The redistricting, which goes into effect with this fall’s election, eliminated one of Massachusetts’ 10 congressional districts and reconfigured the nine that remain.
All of Randolph and approximately one-third of Milton are in the new Seventh Congressional District, which also includes about 80 percent of Boston, just over half of Cambridge, and all of Everett, Chelsea, and Somerville.
For the new configuration, the state Legislature’s redistricting panel performed some extra surgery on Capuano’s district to bolster its status as the state’s only “minority-majority’’ district.
Removed from the district are several mostly white areas, including Boston’s North End and sections of Cambridge. Randolph is about 60 percent nonwhite. The minority population in Milton, which overall is about 75 percent white, is concentrated in the three precincts added to the new Seventh District.
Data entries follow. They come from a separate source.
(** C35: constant evaluation.  [hybris_spirv_constants_create] reads only the module's bytes and, on
    success, every sequence of [hybris_spirv_constant_u32] queries on its table returns without an
    invalid access; an answer is the constant's value by the memo-free definition with the signedness
    of its type, whatever was asked before; and as long as every query has succeeded, every 32-bit
    integer constant whose operands nest at most 64 deep is answered. *)
Theorem constants_evaluate alloc code size spec :
  Forall (in_range 32) code -> size <= 4 * Z.of_nat (length code) -> info_ok spec ->
  exists res oc, hybris_spirv_constants_create alloc code size spec = Ok (res, oc) /\ (oc = None <-> res <> VK_SUCCESS) /\
    forall c0 b c id, oc = Some c0 -> queried c0 b c -> 0 <= id ->
    exists r c', hybris_spirv_constant_u32 c id = Ok (r, c') /\
      (forall v s, r = Some (v, s) -> exists h p, meaning h c0 id = Some v /\
         instruction (look c0 id) = Some p /\ names code id p /\ type_of c0 (word p 1) = if s then 3 else 2) /\
      (forall v p, b = true -> meaning 65 c0 id = Some v -> instruction (look c0 id) = Some p ->
         2 <= type_of c0 (word p 1) -> r = Some (v, type_of c0 (word p 1) =? 3)).
Proof.
  intros Hw Hl Hi. destruct (create_ok alloc code size spec Hw Hl Hi) as (res & oc & E & Hres & Hoc).
  exists res, oc. split; [assumption|]. split; [assumption|]. intros c0 b c id -> Hq Hid.
  destruct (Hoc c0 eq_refl) as [[Hc Hs Hn] _]. destruct (queried_good c0 b c Hc Hs Hq) as [G Hb].
  destruct (query_runs c0 c id Hc G Hid) as (r & c' & Er & _ & S & C). exists r, c'. split; [assumption|]. split.
  - intros v s ->. destruct (S (v, s) eq_refl) as [(h & Hh) _].
    destruct (meaning h c0 id) as [x|] eqn:Ex; [|discriminate].
    destruct (instruction (look c0 id)) as [p|] eqn:Ep; [|discriminate]. cbn [mbind option_bind] in Hh.
    pose proof (type_of_range c0 (word p 1)). destruct (Z.ltb_spec (type_of c0 (word p 1)) 2); [discriminate|].
    injection Hh as -> <-. exists h, p. split_and!; auto. destruct (Z.eqb_spec (type_of c0 (word p 1)) 3); lia.
  - intros v p Eb Hm Hp Ht. apply (C 65%nat); [|lia|intros j Hj; now destruct (Hb Eb j)].
    rewrite Hm, Hp. cbn [mbind option_bind]. now rewrite (proj2 (Z.ltb_ge _ _)).
Qed.
Definition sample_code : list Z :=
  [0x07230203; 0x10000; 0; 9; 0; 0x40047; 3; 1; 7; 0x40015; 1; 32; 1; 0x40032; 1; 3; 10; 0x4002b; 1; 4; 0xfffffffd;
   0x60034; 1; 5; 139; 3; 4; 0x60034; 1; 6; 132; 5; 5].
Definition sample_info : specialization_info := SpecializationInfo 1 (Some [MapEntry 7 2 4]) 6 (Some [9; 9; 20; 0; 0; 0]).

Lemma constants_evaluate_witness :
  Forall (in_range 32) sample_code /\
  exists res oc, hybris_spirv_constants_create true sample_code 132 (Some sample_info) = Ok (res, oc) /\ (oc = None <-> res <> VK_SUCCESS) /\
    forall c0 b c id, oc = Some c0 -> queried c0 b c -> 0 <= id ->
    exists r c', hybris_spirv_constant_u32 c id = Ok (r, c') /\
      (forall v s, r = Some (v, s) -> exists h p, meaning h c0 id = Some v /\
         instruction (look c0 id) = Some p /\ names sample_code id p /\ type_of c0 (word p 1) = if s then 3 else 2) /\
      (forall v p, b = true -> meaning 65 c0 id = Some v -> instruction (look c0 id) = Some p ->
         2 <= type_of c0 (word p 1) -> r = Some (v, type_of c0 (word p 1) =? 3)).
Proof.
  assert (Forall (in_range 32) sample_code) as H
    by (unfold sample_code; repeat (apply List.Forall_cons; [unfold in_range; lia|]); apply List.Forall_nil).
  split; [exact H|]. apply (constants_evaluate true sample_code 132 (Some sample_info)); [exact H|cbn; lia|].
  split; [intros l [= <-]|intros d [= <-]]; cbn; [|lia]. split; [lia|]. repeat constructor; cbn; lia.
Defined.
The nonwhite population in the district will be approximately 57 percent.
Capuano, who is of Italian and Irish ancestry, said he has no problem representing a minority-majority district. “My argument is that if people voted by race or ethnicity, we wouldn’t have a Governor Patrick or a President Obama,’’ said Capuano, who called Randolph “a good Democratic town; it’s a progressive community.’’
A former Somerville mayor, Capuano was first elected to Congress in 1998, topping a 10-person Democratic field in a race for an open seat.
In every congressional race since then, Capuano has been reelected easily.
He has not faced formal opposition in the Democratic primary, and his only general election opponent was a Socialist Workers Party candidate in 2006. In 2009, he ran unsuccessfully for the US Senate in the special election to replace the late Edward M. Kennedy. At the end of 2011, Capuano had about $346,000 in his campaign treasury.
Capuano said he is happy with his new district and did not ask state legislators to change any of the lines. “I just asked them to keep all of Somerville in it,’’ he said.
The state has never had a nonwhite member of the US House. But David Harris Jr., a longtime Randolph civil rights activist and former Randolph School Committee member, said the reconfigured congressional district represents an important opportunity for a person of color to win the office in the future.
“If someone could step forward and galvanize that vote, it would be a terrific opportunity,’’ Harris said. “I don’t think it will happen this time around.’’
Harris, who is director of the State Office of Minority and Women Business Assistance, added, “This is new territory for Mike. He has to get to know the town.’’
For Milton, the redistricting split the town between the Seventh District and the Eighth District, which has been extended south into Quincy and along the coastline to Scituate. Under the current configuration, Representative Stephen F. Lynch, Democrat of South Boston, represents all of Milton, as well as Randolph.
“I think it’s a positive,’’ state Representative Walter F. Timilty, a Milton Democrat, said of his town’s division into two districts.
“It gives us two hard-working congressmen we can call.’’
Capuano and Lynch have a history of cooperation. When Lynch came to Washington after winning a special election in 2001, he stayed on Capuano’s couch before he found an apartment.
Now, with their districts about to change, Capuano said that Lynch has briefed him on issues in Milton and Randolph.
According to Capuano, the big issues facing these towns - transportation, education, health care, and jobs - are the same ones confronting the other communities he represents. “It’s not like this is the other side of the moon,’’ he said.